For Canvas courses, the Robust principle is mostly handled by the LMS itself. Canvas generates the HTML. Canvas manages the ARIA attributes. Unless you're writing raw HTML in the Canvas editor (which most professors are not), this principle is largely taken care of for you.
What this means for your Canvas course specifically
Here's the practical takeaway: of those four principles, Perceivable is where you should focus your attention. That's where roughly 90% of Ally flags originate. The specific issues that affect most professors are:
- Alt text on images. Every meaningful image needs a description.
- Heading structure. Use actual heading tags, not bold text. Keep them in order (H2, then H3, then H4).
- Tagged PDFs. Uploaded PDFs need an internal tag structure so screen readers can navigate them. Untagged PDFs score zero in Ally.
- Color contrast. Make sure text is readable. Avoid light-colored text on light backgrounds.
- Captions on videos. Any video content needs synchronized captions.
The Operable, Understandable, and Robust principles are important in the broader web, but in a Canvas course, the LMS handles most of those requirements for you. Your job is primarily Perceivable.
The difference between A, AA, and AAA
You may have noticed that WCAG comes with different conformance levels. Here's what they mean:
- Level A is the bare minimum. These are the most basic accessibility requirements — things like providing alt text for images and making sure content is available without relying on a single sense. If you fail Level A, your content has fundamental barriers.
- Level AA is the standard. This is what most institutions require, what Ally checks against, and what legal guidance references. It includes everything in Level A plus additional requirements like sufficient color contrast and more robust heading structure. This is your target.
- Level AAA is aspirational. It includes things like sign language interpretation for all video content and enhanced contrast ratios. Very few organizations aim for full AAA compliance, and the W3C itself acknowledges that AAA conformance across an entire site isn't always feasible. Don't worry about it.
When your institution says "WCAG 2.1 AA compliance," they're asking for Level A plus Level AA. That's the standard Ally measures and the standard FixAllyScore helps you meet.
The bottom line
WCAG sounds intimidating because it was written for web developers. But for a Canvas course, it boils down to a surprisingly short list: describe your images, structure your headings, tag your PDFs, make sure your text is readable, and caption your videos. That's the vast majority of what WCAG 2.1 AA requires of you as an instructor.

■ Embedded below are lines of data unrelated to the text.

(** A ring address written as two 32-bit halves, in either order, is the
    64-bit address, and no other queue changes. *)
Theorem queue_addr_roundtrip c sel which lo hi (high_first : bool) q :
  wf_core c -> fits 32 lo -> fits 32 hi -> queue c sel = Some q -> q_ready q = false ->
  let c' := set_queue_addr sel which (negb high_first) (if high_first then lo else hi)
              (set_queue_addr sel which high_first (if high_first then hi else lo) c) in
  (exists q', queue c' sel = Some q' /\
    match which with Desc => q_desc q' | Driver => q_driver q' | Device => q_device q' end
      = hi * 2 ^ 32 + lo) /\
  forall j, j <> sel -> queue c' j = queue c j.
Proof.
  intros [_ _ Hqs _] Hlo Hhi Hq Hr c'.
  destruct (queue_wf _ _ _ Hqs Hq) as (_ & Hd & Hdr & Hde & _).
  assert (Hjoin : forall addr, fits 64 addr ->
    addr_word (negb high_first) (if high_first then lo else hi)
      (addr_word high_first (if high_first then hi else lo) addr) = hi * 2 ^ 32 + lo).
  { intros addr Ha. destruct high_first; simpl negb;
      rewrite !addr_word_eq by (done || by apply addr_word_fits).
    all: unfold fits in *; change (2 ^ 32) with 4294967296 in *; Z.div_mod_to_equations; lia. }
  unfold c', set_queue_addr. rewrite Hq, Hr. rewrite queue_update, decide_True, Hq by done. simpl. rewrite Hr.
  split.
  - eexists. rewrite !queue_update, !decide_True, Hq by done. split; [reflexivity|].
    destruct which; simpl; by apply Hjoin.
  - intros j Hj. by rewrite !queue_update, !decide_False by done.
Qed.

Lemma act_num_max a c : q_num_max <$> co_queues (act a c) = q_num_max <$> co_queues c.
Proof.
  assert (Hm : forall sel f, (forall q, q_num_max (f q) = q_num_max q) ->
    q_num_max <$> update_at (co_queues c) sel f = q_num_max <$> co_queues c).
  { intros sel f Hf. unfold update_at. destruct (sel <? 0); [done|].
    apply list_eq. intros j. rewrite !list_lookup_fmap, list_lookup_alter.
    case_decide as Hj; [|done]. subst. destruct (co_queues c !! _); simpl; [|done]. by rewrite Hf. }
  destruct a; simpl; [unfold write_driver_features|unfold write_status|unfold set_queue_num
    |unfold set_queue_ready|unfold notify|unfold set_queue_addr]; repeat case_match; simpl; auto.
  rewrite <- list_fmap_compose. done.
Qed.

(** Writing 0 to the status undoes everything the driver did: whatever came
    before, features, status and every queue are as they were at creation. *)
Theorem reset_restores name (d : V) irq acts :
  let c := write_status 0 (run acts (new name d irq)) in
  co_driver_features c = 0 /\ co_status c = 0 /\ co_queues c = co_queues (new name d irq).
Proof.
  intros c. split_and!; [done..|].
  assert (H : q_num_max <$> co_queues (run acts (new name d irq)) = q_num_max <$> co_queues (new name d irq)).
  { generalize (new name d irq). induction acts as [|a acts IH]; intros c0; [done|].
    simpl. by rewrite IH, act_num_max. }
  unfold c. simpl. unfold reset_queue.
  change (fun q => fresh_queue (q_num_max q)) with (fresh_queue ∘ q_num_max).
  rewrite list_fmap_compose, H. simpl. rewrite <- !list_fmap_compose. done.
Qed.
End device.
End facts.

You don't need to read the 100-page spec. You don't need to learn HTML. You just need to fix the things Ally is flagging — and most of those things are faster to fix than you think.
If tagged PDFs are what's dragging your score down, FixAllyScore can handle those in seconds. It tags your documents to PDF/UA standards, generates alt text for embedded images, and runs entirely on your machine. The rest — headings, alt text in Canvas, link text — you can fix by hand in an afternoon.